China Greenlights Covid-19 Booster Shots for High-Risk Residents
(Bloomberg) -- China has greenlit booster shots for people at high risk of contracting Covid-19, citing studies that show the immune system fights off the infection better when a third dose of its homegrown vaccines are given.
Those at risk - including workers at health care and quarantine facilities, patients with weak immune systems, aviation and customs workers and people over the age of 60 - are eligible for a booster shot six months after they are fully vaccinated, said Zheng Zhongwei, who heads the task force overseeing Covid-19 vaccine research and development.
Travelers heading to high-risk regions outside of China can also get a booster shot six months after they are fully vaccinated, Zheng said, citing experts’ recommendations. Further studies are needed to determine whether the rest of the population would benefit from the extra immunization, he said in a briefing with reporters in Beijing.
The world’s most populous country joins a growing list of nations, ranging from Israel and the U.S. to countries in southeast Asia, who are backing booster shots to strengthen the defenses of the most vulnerable against the more infectious delta variant.

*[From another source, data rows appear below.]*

(* ===== verification/AuthToy.v ===== *)
(** * A concrete outside for the API key store

    An instance of [AuthWorld] that satisfies [AuthLaws]: binary numerals for
    instants, tokens, identifiers and salts, a clock that advances one second
    per draw, a disk that never fails.  The witnesses run the store in it. *)

From S2P Require Import Prelude PyDict PyStr Json Config AuthStore AuthFacts.

Fixpoint enc (p : positive) : list ascii :=
  match p with xH => [] | xO q => "0"%char :: enc q | xI q => "1"%char :: enc q end.

Fixpoint dec (l : list ascii) : positive :=
  match l with [] => xH | c :: r => if Ascii.eqb c "0" then xO (dec r) else xI (dec r) end.

Lemma dec_enc p : dec (enc p) = p.
Proof. induction p as [p IH|p IH|]; cbn; by rewrite ?IH. Qed.

Lemma enc_chars p c : c ∈ enc p -> c = "0"%char \/ c = "1"%char.
Proof.
  induction p as [p IH|p IH|]; cbn [enc]; rewrite ?elem_of_cons, ?elem_of_nil; [|..|done]; (intros [->|H]; [tauto|auto]).
Qed.

Definition numeral (tag : ascii) (n : nat) : string := str (tag :: enc (Pos.of_succ_nat n)).

Definition show_instant (t : Z) : string :=
  match t with Z0 => "z" | Zpos p => str ("p"%char :: enc p) | Zneg p => str ("n"%char :: enc p) end.

Definition read_instant (s : string) : option timestamp :=
  match chars s with
  | c :: r =>
      if Ascii.eqb c "z" then Some (Aware 0)
      else if Ascii.eqb c "p" then Some (Aware (Zpos (dec r) * second))
      else if Ascii.eqb c "n" then Some (Aware (Zneg (dec r) * second))
      else if Ascii.eqb c "N" then Some (Naive 0)
      else None
  | [] => None
  end.

Definition toy : AuthWorld := {|
  pbkdf2_sha256 secret salt _ := secret +:+ salt;
  sha256_hex _ := str (repeat "0"%char 64);
  isoformat t := show_instant (t / second);
  fromisoformat := read_instant;
  clock n := Z.of_nat n * second;
  token_urlsafe := numeral "t";
  uuid4 := numeral "u";
  urandom := numeral "s";
  disk_fails _ := false |}.

Lemma read_show z : read_instant (show_instant z) = Some (Aware (z * second)).
Proof. destruct z as [|p|p]; cbn [show_instant]; unfold read_instant; rewrite ?chars_str; [done|cbn; by rewrite dec_enc..]. Qed.

Lemma numeral_inj tag i j : numeral tag i = numeral tag j -> i = j.
Proof.
  unfold numeral. intros E. apply (f_equal chars) in E. rewrite !chars_str in E. injection E as E.
  apply (f_equal dec) in E. rewrite !dec_enc in E. lia.
Qed.

Lemma numeral_plain tag i : is_space tag = false -> ord tag <? 128 = true -> plain (numeral tag i).
Proof.
  intros Hs Ha. unfold numeral.
  assert (Hall : forall c, c ∈ tag :: enc (Pos.of_succ_nat i) -> is_space c = false /\ ord c <? 128 = true).
  { intros c [->|Hc]%elem_of_cons; [done|]. by apply enc_chars in Hc as [->| ->]. }
  split; [|split].
  - unfold is_ascii. rewrite chars_str. apply forallb_forall. intros c Hc. apply Hall. by apply list_elem_of_In.
  - apply strip_trimmed. split; [done|].
    destruct (rev (tag :: enc (Pos.of_succ_nat i))) as [|c r] eqn:E; [done|]. apply Hall.
    rewrite <- (rev_involutive (tag :: _)), E. cbn [rev]. apply elem_of_app. right. by apply list_elem_of_singleton.
  - intros E. apply (f_equal chars) in E. by rewrite chars_str in E.
Qed.

Lemma toy_laws : AuthLaws (W := toy).
Proof.
  split.
  - intros t. apply read_show.
  - intros i. by apply numeral_plain.
  - apply numeral_inj.
  - intros i. by apply numeral_plain.
  - apply numeral_inj.
  - apply numeral_inj.
  - intros v. reflexivity.
Qed.

(** A store in use: a key was created and a browser remembered for it. *)
Definition demo_path : string := "/config/api-keys.json".
Definition demo_id : string := numeral "u" 2.
Definition demo_start : ApiKeyStore := new_store (Some demo_path) 0 [] [].
Definition demo_ops : list auth_op :=
  [OpCreateKey (JStr "ci") (JArr [JStr "read"; JStr "Write"]); OpBrowserSession true (JStr demo_id)].
Definition demo : ApiKeyStore := exec (W := toy) demo_ops demo_start.

(** A recovery window was opened beside an existing administrator. *)
Definition recovery_config : conf := Some (Some [("browser_handover_recovery_version", VStr "recover-1")]).
Definition demo_recovery : ApiKeyStore :=
  exec (W := toy) [OpCreateKey (JStr "root") (JArr [JStr "admin"]); OpActivate recovery_config] demo_start.

(** The initial window is open; a bootstrap proof is out. *)
Definition demo_initial : ApiKeyStore := exec (W := toy) [OpActivate None; OpEnsureProof] demo_start.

The move will deepen the inequality in vaccine distribution that has seen rich countries stockpiling shots while poor nations struggle to vaccinate even their highest-risk residents. The World Health Organization recently urged nations to hold off on boosters to ensure more a equitable distribution of vaccines globally.

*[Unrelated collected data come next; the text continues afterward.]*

(* ===== verification/AuthSteps.v ===== *)
(** * The API key store as a transition system

    An abstract step relation on keys and sessions; every operation is shown
    to be a sequence of its steps, so properties of the keys and sessions are
    proved by induction on the steps. *)

From S2P Require Import Prelude PyDict PyStr Json AuthStore AuthFacts.

Section steps.
Context {W : AuthWorld}.

(** A hash salted with a draw of the interval [lo, hi). *)
Definition salted (lo hi : nat) (h : string) : Prop :=
  exists k d, (lo <= k < hi)%nat /\ h = hash_text _HASH_ITERATIONS (urandom k) d.

(** What an assignment may do to a record between two draws. *)
Record refines (lo hi : nat) (f : ApiKeyRecord -> ApiKeyRecord) : Prop := {
  refines_id r : key_id (f r) = key_id r;
  refines_revoked r : is_revoked r = true -> is_revoked (f r) = true;
  refines_scopes r : scopes_ok (key_scopes r) -> scopes_ok (key_scopes (f r));
  refines_hash r : secret_hash (f r) = secret_hash r \/ salted lo hi (secret_hash (f r)) }.

(** Whom a session stands for: the bootstrap user, or an active key as it is
    stored at that moment. *)
Definition bound (s : ApiKeyStore) (r : UiSessionRecord) : Prop :=
  (bootstrap r = true /\ ses_scopes r = ["bootstrap"] /\ remembered r = false /\ api_key_id r = None /\ api_key_secret_hash r = None) \/
  (bootstrap r = false /\ exists k, k ∈ api_keys s /\ is_revoked k = false /\
     api_key_id r = Some (strip (key_id k)) /\ api_key_secret_hash r = Some (strip (secret_hash k))).

Inductive key_step (s s' : ApiKeyStore) : Prop :=
  | StepCalm : calm s s' -> key_step s s'
  | StepAdd r m :
      (ticks s <= m < ticks s')%nat -> key_id r = uuid4 m -> salted (ticks s) (ticks s') (secret_hash r) ->
      is_revoked r = false -> scopes_ok (key_scopes r) ->
      api_keys s' = api_keys s ++ [r] -> ui_sessions s' = ui_sessions s -> key_step s s'
  | StepAssign id f :
      refines (ticks s) (ticks s') f -> (ticks s <= ticks s')%nat ->
      api_keys s' = upd_key id f (api_keys s) -> ui_sessions s' = ui_sessions s -> key_step s s'
  | StepRemove r :
      ticks s' = ticks s -> api_keys s' = remove_key r (api_keys s) -> ui_sessions s' = ui_sessions s -> key_step s s'
  | StepSession n r :
      (ticks s <= n < ticks s')%nat -> ses_secret r = token_urlsafe n -> scopes_ok (ses_scopes r) -> bound s r ->
      api_keys s' = api_keys s -> ui_sessions s' = dset (ui_sessions s) (ses_secret r) r -> key_step s s'.

Definition key_steps : relation ApiKeyStore := rtc key_step.

#[export] Instance key_steps_preorder : PreOrder key_steps.
Proof. unfold key_steps. apply _. Qed.

Lemma steps_calm {A} (m : st ApiKeyStore A) : within calm m -> within key_steps m.
Proof. intros H s. apply rtc_once, StepCalm, H. Qed.

(** ** Operations are sequences of steps *)

Lemma hash_secret_run sec s : sec <> "" -> _hash_secret sec s =
  (Ok (hash_text _HASH_ITERATIONS (urandom (ticks s)) (pbkdf2_sha256 sec (urandom (ticks s)) _HASH_ITERATIONS)),
   set_ticks (S (ticks s)) s).
Proof. intros H. unfold _hash_secret. by rewrite (proj2 (String.eqb_neq sec "") H). Qed.

Lemma hash_secret_blank s : _hash_secret "" s = (Raise ValueError, s).
Proof. done. Qed.

(** What the creation of a record draws and appends. *)
Lemma create_record_run nm l scopes s : _normalize_scopes scopes = inr l -> blank (JStr nm) = false ->
  token_urlsafe (ticks s) <> "" ->
  let n := ticks s in
  let t := isoformat (clock (S n)) in
  let salt := urandom (S (S (S n))) in
  let r := mkKey (uuid4 (S (S n))) (strip nm) l
    (hash_text _HASH_ITERATIONS salt (pbkdf2_sha256 (token_urlsafe n) salt _HASH_ITERATIONS)) t t None in
  __create_api_key_record (JStr nm) scopes s =
  (Ok (r, token_urlsafe n), set_api_keys (api_keys s ++ [r]) (set_ticks (S (S (S (S n)))) s)).
Proof.
  intros El Hb Ht n t salt r. unfold __create_api_key_record. rewrite El, Hb.
  rewrite (st_bind_ok (lift _) _ s l s) by done. rewrite (st_bind_ok tick _ _ _ _ eq_refl).
  rewrite (st_bind_ok _utc_now_iso _ _ _ _ eq_refl). rewrite (st_bind_ok tick _ _ _ _ eq_refl).
  rewrite (st_bind_ok _ _ _ _ _ (hash_secret_run _ _ Ht)). reflexivity.
Qed.

Lemma create_record_blank nm l scopes s : _normalize_scopes scopes = inr l -> blank (JStr nm) = false ->
  token_urlsafe (ticks s) = "" ->
  __create_api_key_record (JStr nm) scopes s = (Raise ValueError, set_ticks (S (S (S (ticks s)))) s).
Proof.
  intros El Hb Ht. unfold __create_api_key_record. rewrite El, Hb.
  rewrite (st_bind_ok (lift _) _ s l s) by done. rewrite (st_bind_ok tick _ _ _ _ eq_refl).
  rewrite (st_bind_ok _utc_now_iso _ _ _ _ eq_refl). rewrite (st_bind_ok tick _ _ _ _ eq_refl).
  by rewrite Ht.
Qed.

Lemma steps_create_record name scopes : within key_steps (__create_api_key_record name scopes).
Proof.
  destruct (_normalize_scopes scopes) as [e|l] eqn:El.
  { unfold __create_api_key_record. rewrite El. apply (within_raise _ ValueError). }
  destruct name as [| | | |nm| |]; try by (unfold __create_api_key_record; rewrite El; apply (within_raise _ ValueError)).
  destruct (blank (JStr nm)) eqn:Hb.
  { unfold __create_api_key_record. rewrite El, Hb. apply (within_raise _ ValueError). }
  intros s. apply rtc_once. destruct (decide (token_urlsafe (ticks s) = "")) as [Ht|Ht].
  - rewrite (create_record_blank _ _ _ _ El Hb Ht). apply StepCalm. split; [done|]. simpl. split; [lia|done].
  - rewrite (create_record_run _ _ _ _ El Hb Ht). cbv zeta. cbn [snd].
    eapply (StepAdd _ _ _ (S (S (ticks s)))); cbn; [lia|..|reflexivity|reflexivity]; try reflexivity;
      [|by eapply normalize_scopes_ok].
    exists (S (S (S (ticks s)))), (pbkdf2_sha256 (token_urlsafe (ticks s)) (urandom (S (S (S (ticks s))))) _HASH_ITERATIONS).
    split; [lia|reflexivity].
Qed.

Lemma steps_assign id f : (forall n m, refines n m f) -> within key_steps (assign_key id f).
Proof. intros H. apply within_modify. intros s. apply rtc_once. by eapply (StepAssign _ _ id f). Qed.

Lemma refines_attrs n m f : (forall r, key_id (f r) = key_id r /\ secret_hash (f r) = secret_hash r /\
    (is_revoked r = true -> is_revoked (f r) = true) /\
    (scopes_ok (key_scopes r) -> scopes_ok (key_scopes (f r)))) -> refines n m f.
Proof. intros H. split; intros r; destruct (H r) as (? & ? & ? & ?); auto. Qed.

Lemma steps_rehash id sec (k : st ApiKeyStore (ApiKeyRecord * string)) : within key_steps k ->
  within key_steps (hash ← _hash_secret sec; assign_key id (with_hash hash);; k).
Proof.
  intros Hk s. destruct (decide (sec = "")) as [->|Hs]; [done|].
  rewrite (st_bind_ok _ _ _ _ _ (hash_secret_run _ _ Hs)). rewrite (st_bind_ok (assign_key _ _) _ _ _ _ eq_refl).
  etransitivity; [|apply Hk]. apply rtc_once. eapply (StepAssign _ _ id); cbn; try reflexivity; [|lia].
  split; intros r; cbn; try done. right. exists (ticks s), (pbkdf2_sha256 sec (urandom (ticks s)) _HASH_ITERATIONS). split; [lia|reflexivity].
Qed.

Lemma revoked_with v r : is_revoked (with_revoked v r) = true.
Proof. by unfold is_revoked; rewrite bool_decide_true. Qed.

(** A new session is bound to what its caller read. *)
Lemma steps_create_session scopes boot id hash rem s :
  (boot = JBool true /\ scopes = JArr [JStr "bootstrap"] /\ id = JNull /\ hash = JNull \/
   boot = JBool false /\ exists k, k ∈ api_keys s /\ is_revoked k = false /\ id = JStr (key_id k) /\ hash = JStr (secret_hash k)) ->
  key_steps s (create_ui_session scopes boot id hash rem s).2.
Proof.
  intros Hb. unfold create_ui_session. destruct (_normalize_scopes scopes) as [e|l] eqn:El; [done|].
  rewrite (st_bind_ok (lift _) _ s l s) by done.
  destruct boot as [|boot| | | | |]; try done. case_match; [done|]. case_match; [done|].
  destruct rem as [|rem| | | | |]; try done. destruct (boot && rem) eqn:Hbr; [done|].
  rewrite (st_bind_ok datetime_now _ _ _ _ eq_refl), (st_bind_ok tick _ _ _ _ eq_refl). cbv zeta.
  match goal with |- context [dset _ (ses_secret ?r) ?r] => set (record := r) end.
  rewrite (st_bind_ok (modify _) _ _ _ _ eq_refl).
  match goal with |- key_steps s (?m ?s1).2 => assert (Hm : within key_steps m) by
    (apply steps_calm; within_auto); assert (H1 : key_step s s1) end.
  { eapply (StepSession _ _ (S (ticks s)) record); cbn; try reflexivity; [lia|by eapply normalize_scopes_ok|].
    destruct Hb as [(Hbo & -> & -> & ->)|(Hbo & k & Hk & Hrev & -> & ->)]; injection Hbo as ->.
    - left. cbn in Hbr. subst rem. by injection El as <-.
    - right. split; [done|]. by exists k. }
  etransitivity; [apply rtc_once, H1|]. apply Hm.
Qed.

Lemma steps_browser_session rem id : within key_steps (browser_session_for rem id).
Proof.
  unfold browser_session_for. destruct id as [| | | |i| |]; try (apply within_raise; exact _).
  destruct (blank (JStr i)); [apply within_raise; exact _|]. apply within_bind_gets. intros s.
  destruct (get_api_key i s) as [r|] eqn:Er; [|done]. destruct (is_revoked r) eqn:Hr; [done|].
  apply steps_create_session. right. split; [done|]. exists r.
  apply List.find_some in Er as [Hin _]. split; [by apply list_elem_of_In|done].
Qed.

Lemma steps_the_key id : within key_steps (the_key id).
Proof. unfold the_key. within_auto. Qed.

Lemma steps_update_name id r name : within key_steps (update_name id r name).
Proof.
  unfold update_name. destruct name; try within_step. case_match; [within_step|].
  within_step; [|within_step]. apply steps_assign. intros n m. by apply refines_attrs.
Qed.

Lemma steps_update_scopes id r scopes : within key_steps (update_scopes id r scopes).
Proof.
  assert (H : forall v, within key_steps (normalized ← lift (of_sum (_normalize_scopes v));
      assign_key id (with_scopes normalized);; mret (bool_decide (normalized <> key_scopes r)))).
  { intros v s. destruct (_normalize_scopes v) as [e|l] eqn:El; [done|].
    apply rtc_once. eapply (StepAssign _ _ id (with_scopes l)); [|done..].
    apply refines_attrs. intros k. split_and!; try done. intros _. by eapply normalize_scopes_ok. }
  unfold update_scopes. destruct scopes; [within_step|apply H..].
Qed.

(** Reading back the record after a change. *)
#[local] Hint Resolve steps_the_key steps_update_name steps_update_scopes steps_create_record steps_browser_session : within.
#[local] Hint Extern 5 (within key_steps _) => (apply steps_calm; solve [eauto 2 with within]) : within.

Lemma steps_update id name scopes : within key_steps (update_api_key id name scopes).
Proof.
  unfold update_api_key. within_auto. apply steps_assign. intros n m. by apply refines_attrs.
Qed.

Lemma steps_delete id : within key_steps (delete_api_key id).
Proof.
  unfold delete_api_key. within_auto. apply within_modify. intros s. apply rtc_once. by eapply StepRemove.
Qed.

Lemma steps_revoke id : within key_steps (revoke_api_key id).
Proof.
  unfold revoke_api_key. within_auto. apply steps_assign. intros n m. apply refines_attrs. intros r.
  by split_and!.
Qed.

Lemma steps_rotate id : within key_steps (rotate_api_key id).
Proof.
  unfold rotate_api_key. within_step; [apply steps_the_key|]. case_match; [within_step|].
  within_step; [apply steps_calm, within_tick|]. apply steps_rehash. within_auto.
  apply steps_assign. intros n m. by apply refines_attrs.
Qed.


Lemma steps_calm_ops o : match o with
  | OpFindSession _ | OpInvalidateSession _ | OpCanClaim _ _ | OpClaim _ | OpHandoverState _ | OpActivate _
  | OpFinalize _ | OpEnsureProof | OpPeekProof _ | OpConsumeProof _ | OpClearProof _ | OpEnsureExchange
  | OpPeekExchange _ | OpConsumeExchange _ | OpClearExchange _ | OpBindProofPath _ | OpBindClaimed _ | OpSave =>
      within calm (run_op o)
  | _ => True
  end.
Proof.
  destruct o; try exact I; cbn [run_op]; unfold discard, claim_initial_admin_if_available, get_browser_handover_state,
    activate_browser_handover, ensure_bootstrap_proof, ensure_bootstrap_exchange, fresh_bootstrap,
    consume_bootstrap_proof, consume_bootstrap_exchange, peek_bootstrap_proof, peek_bootstrap_exchange,
    bind_bootstrap_proof_path, bind_completed_migration_claimed_handover_version; calm_auto.
Qed.

(** Every operation of the store is a sequence of abstract steps. *)
Lemma steps_op o : within key_steps (run_op o).
Proof.
  pose proof (steps_calm_ops o) as Hc.
  destruct o; try (by apply steps_calm); cbn [run_op]; unfold discard; (within_step; [|within_step]).
  - unfold create_api_key. within_auto.
  - apply steps_update.
  - apply steps_delete.
  - apply steps_revoke.
  - apply steps_rotate.
  - intros s. apply steps_create_session. by left.
  - apply steps_browser_session.
  - unfold create_initial_admin_api_key_if_available. within_auto.
Qed.

Lemma exec_steps ops : forall s, key_steps s (exec ops s).
Proof.
  induction ops as [|o ops IH]; intros s; [done|]. etransitivity; [apply (steps_op o)|apply IH].
Qed.

(** Rule induction over a run. *)
Lemma exec_invariant (I : ApiKeyStore -> Prop) :
  (forall s s', key_step s s' -> I s -> I s') -> forall ops s, I s -> I (exec ops s).
Proof.
  intros HI ops s Hs. pose proof (exec_steps ops s) as H. induction H as [|a b c Hab _ IH]; eauto.
Qed.
End steps.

China has fully immunized 889 million of its citizens and exported 770 million doses of its vaccines. It has pledged to supply 2 billion doses throughout the year.
According to Zheng, studies conducted by Chinese vaccine makers Sinovac Biotech Ltd and Sinopharm found antibody levels surge 30-fold after a third inoculation is given six months after completing the recommended two doses schedule for an inactivated vaccine. Meanwhile, Tianjin-based CanSino Biologics Inc. previously said its one-shot viral vector vaccine sparked a stronger immune response when given as a booster to people fully vaccinated with inactivated shots, compared to a third dose of the same vaccine they had received previously.